The answer must be an exact copy of the lines from the one holding "(ch_busy _ _ C e')." through the final line of the entries, and nothing else.

==== LISTED ENTRIES ====

(* ===== verification/IpcWithdraw.v ===== *)
(** * Withdrawal

    The walk that takes messages back out of the queues: it ends, having visited every
    queued message once, and nothing it was to take is left behind. *)

From stdpp Require Import functions.
From S2P Require Import Prelude Abi AbiWire Obj Scope ScopeProofs Ctrl Frame Objects Machine AuthorityOps Thread Hoare.
From S2P Require Import Ipc IpcFrames IpcQueue IpcChannels IpcAdmit.

#[local] Open Scope N_scope.

(** ** What ending obligations changes *)

(** No queue, no new obligation, not the tree. *)
Record wanes (m m' : Machine) : Prop := {
  wn_lists : same lists m m';
  wn_fades : fades (m_invocations m) (m_invocations m');
  wn_tree : sc_parent <$> scopes (m_scopes m') = sc_parent <$> scopes (m_scopes m);
  wn_used : used m' = used m
}.
#[global] Instance wanes_preorder : PreOrder wanes.
Proof. split; [by split|]. intros m1 m2 m3 [] []. split; try congruence; by etrans. Qed.

Lemma tree_of_bytes t t' : bytes t' = bytes t → sc_parent <$> scopes t' = sc_parent <$> scopes t.
Proof.
  intros H. apply (f_equal (fmap fst)) in H. unfold bytes in H. rewrite <-!list_fmap_compose in H. exact H.
Qed.
Lemma aside_wanes m m' : aside m m' → wanes m m'.
Proof. intros H. split; [by apply aside_lists|apply H|apply tree_of_bytes, H|apply H]. Qed.
Lemma keeps_aside_wanes {A} (c : K Machine A) : keeps aside c → keeps wanes c.
Proof. apply keeps_mono, aside_wanes. Qed.
#[export] Hint Extern 2 (keeps wanes _) =>
  apply keeps_aside_wanes; solve [auto with keeps nocore typeclass_instances] : keeps.

Lemma wanes_invocation i f m :
  (∀ x, (inv_state (f x) = ipc.Admitted_ → inv_state x = ipc.Admitted_) ∧ inv_origin_scope (f x) = inv_origin_scope x ∧
    inv_origin_domain (f x) = inv_origin_domain x ∧ inv_origin_domain_generation (f x) = inv_origin_domain_generation x) →
  wanes m (on_invocation i f m).
Proof. intros Hf. split; try reflexivity. by apply fades_alter. Qed.
Lemma wanes_scopes m f :
  sc_parent <$> scopes (f (m_scopes m)) = sc_parent <$> scopes (m_scopes m) → wanes m (m <| m_scopes ::= f |>).
Proof. intros Hf. split; [reflexivity..|exact Hf|reflexivity]. Qed.
Lemma wanes_node s f m : (∀ n, sc_parent (f n) = sc_parent n) → wanes m (on_node s f m).
Proof. intros Hf. apply (wanes_scopes m (on_scope s f)). by apply fmap_alter_same. Qed.
Lemma wanes_release s r a m : wanes m (m <| m_scopes ::= Scope.release s r a |>).
Proof. apply wanes_scopes. apply fmap_for_nodes. by destruct r. Qed.

Lemma keeps_progress {A} scope now (k : K Machine A) :
  keeps wanes k →
  keeps wanes (t ← gets m_scopes; t ← expect (note_progress scope now t); modify (λ m, m <| m_scopes := t |>);; k).
Proof.
  intros Hk m. apply wlp_bind, wlp_gets, wlp_bind, wlp_expect. intros t Ht. apply wlp_bind, wlp_modify.
  assert (wanes m (m <| m_scopes := t |>)) as Hw.
  { unfold note_progress in Ht. destruct (scopes (m_scopes m) !! scope); [|done]. injection Ht as <-.
    by apply (wanes_node scope). }
  eapply wlp_keeps; [exact Hk|intros ?? H; exact (transitivity Hw H)..].
Qed.

Lemma discharged_state x :
  (inv_state (discharged x) = ipc.Admitted_ → inv_state x = ipc.Admitted_) ∧ inv_origin_scope (discharged x) = inv_origin_scope x ∧
    inv_origin_domain (discharged x) = inv_origin_domain x ∧ inv_origin_domain_generation (discharged x) = inv_origin_domain_generation x.
Proof. unfold discharged. cbv zeta. case_decide; by split_and!. Qed.

Lemma keeps_release_wanes index now : keeps wanes (release_invocation index now).
Proof.
  unfold release_invocation. apply keeps_bind; [apply _|keep|intros slot]. case_decide; [keep|].
  repeat match goal with
  | |- keeps _ (gets m_scopes ≫= _) => apply keeps_progress
  | |- keeps _ (_ ≫= _) => apply keeps_bind; [apply _| |intros ?]
  end; keep.
  - apply wanes_invocation, discharged_state.
  - apply wanes_release.
  - by apply wanes_node.
  - by apply wanes_node.
  - by apply wanes_node.
  - split; reflexivity.
Qed.
Lemma unfailing_release_invocation index now : unfailing (release_invocation index now).
Proof. unfold release_invocation. smooth. Qed.

Lemma unfailing_wake_waiter invocation code hint : unfailing (wake_waiter invocation code hint).
Proof. unfold wake_waiter, defer_wake_if. smooth. Qed.
#[export] Hint Resolve keeps_release_wanes : keeps.
#[export] Hint Resolve unfailing_release_invocation unfailing_wake_waiter unfailing_release_caps : unfailing.

Lemma keeps_abort_withdrawn now i x : keeps (lift wanes) (abort_withdrawn now i x).
Proof.
  unfold abort_withdrawn. keep; apply keeps_change; try apply _; intros m.
  - by apply wanes_invocation.
  - by apply wanes_node.
Qed.
Lemma unfailing_abort_withdrawn now i x : unfailing (abort_withdrawn now i x).
Proof. unfold abort_withdrawn. smooth. Qed.

Lemma keeps_abort_orphaned now i x : keeps (lift wanes) (abort_orphaned now i x).
Proof. unfold abort_orphaned. keep. apply keeps_change; [apply _|]. intros m. by apply wanes_invocation. Qed.
Lemma unfailing_abort_orphaned now i x : unfailing (abort_orphaned now i x).
Proof. unfold abort_orphaned. smooth. Qed.

(** ** One message *)

(** A queued cell is cut out of its queue. *)
Lemma channels_cut m m' Q e d c l x ch ch' :
  channels m Q → Q e = d ++ c :: l → m_endpoints m !! e = Some ch → m_messages m !! c = Some x →
  let previous := default NO_MESSAGE (last d) in
  m_endpoints m' !! e = Some ch' →
  link_fields ch' = ((if decide (previous = NO_MESSAGE) then msg_next x else ep_head ch),
     (if decide (ep_tail ch = c) then previous else ep_tail ch),
     ep_queued ch - 1, ep_reserved_used ch - (if msg_reserved_cell x then 1 else 0)) →
  (∀ e', e' ≠ e → link_fields <$> m_endpoints m' !! e' = link_fields <$> m_endpoints m !! e') →
  m_messages m' = cut_links (m_messages m) previous (msg_next x) →
  m_message_free m' = m_message_free m →
  taken m' (<[e := d ++ l]> Q) c.
Proof.
  intros C HQ Hch Hx previous Hch' [= Hh Ht Hq Hr] Hothers Hms Hf.
  pose proof (ch_queue _ _ C e ch Hch) as Hqu. rewrite HQ in Hqu.
  pose proof (qu_NoDup _ _ _ Hqu) as Hnd.
  assert (Hmem : ∀ i, i ∈ d ++ l → i ∈ Q e).
  { intros i [Hi|Hi]%elem_of_app; rewrite HQ; apply elem_of_app; [by left|right; by right]. }
  assert (Hc : c ∈ Q e) by (rewrite HQ; apply elem_of_app; right; left).
  assert (Hlink : ∀ e' i, e' ≠ e → i ∈ Q e' → link (m_messages m') i = link (m_messages m) i).
  { intros e' i Hne Hi. rewrite Hms. unfold cut_links. destruct (decide (previous = NO_MESSAGE)) as [Hp|Hp]; [done|]. apply link_alter_ne.
    intros Heq. apply Hne, (ch_apart _ _ C e' e i Hi), Hmem, elem_of_app. left. rewrite <-Heq.
    subst previous. destruct (last d) as [p|] eqn:Hl; [by eapply last_Some_elem_of|by destruct Hp]. }
  split.
  - eapply (channels_set m); try done.
    + rewrite Hms. by eapply (queues_cut _ ch d c l x ch').
    + intros e' i Hne Hi Hi'. apply Hne, (ch_apart _ _ C e' e i Hi'). by apply Hmem.
    + intros i Hi. rewrite Hf. by apply (ch_busy _ _ C e), Hmem.
    + intros e' i _ Hi. rewrite Hf. by apply (ch_busy _ _ C e').
    + intros i. rewrite Hf. apply (ch_word _ _ C).
    + rewrite Hms. unfold cut_links. destruct (decide (previous = NO_MESSAGE)); rewrite ?tlen_alter; apply (ch_size _ _ C).
  - intros e' Hi. destruct (decide (e' = e)) as [->|Hne].
    + rewrite fn_lookup_insert in Hi. apply NoDup_app in Hnd as (_ & Hd & [Hl _]%NoDup_cons).
      apply elem_of_app in Hi as [Hi|Hi]; [|done]. apply (Hd c Hi). left.
    + rewrite fn_lookup_insert_ne in Hi by done. by apply Hne, (ch_apart _ _ C e' e c).
  - by eapply cell_lt.
  - rewrite Hf. by apply (ch_busy _ _ C e).
Qed.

====

ANSWER BOX
    + intros e' i _ Hi. rewrite Hf. by apply (ch_busy _ _ C e').
    + intros i. rewrite Hf. apply (ch_word _ _ C).
    + rewrite Hms. unfold cut_links. destruct (decide (previous = NO_MESSAGE)); rewrite ?tlen_alter; apply (ch_size _ _ C).
  - intros e' Hi. destruct (decide (e' = e)) as [->|Hne].
    + rewrite fn_lookup_insert in Hi. apply NoDup_app in Hnd as (_ & Hd & [Hl _]%NoDup_cons).
      apply elem_of_app in Hi as [Hi|Hi]; [|done]. apply (Hd c Hi). left.
    + rewrite fn_lookup_insert_ne in Hi by done. by apply Hne, (ch_apart _ _ C e' e c).
  - by eapply cell_lt.
  - rewrite Hf. by apply (ch_busy _ _ C e).
Qed.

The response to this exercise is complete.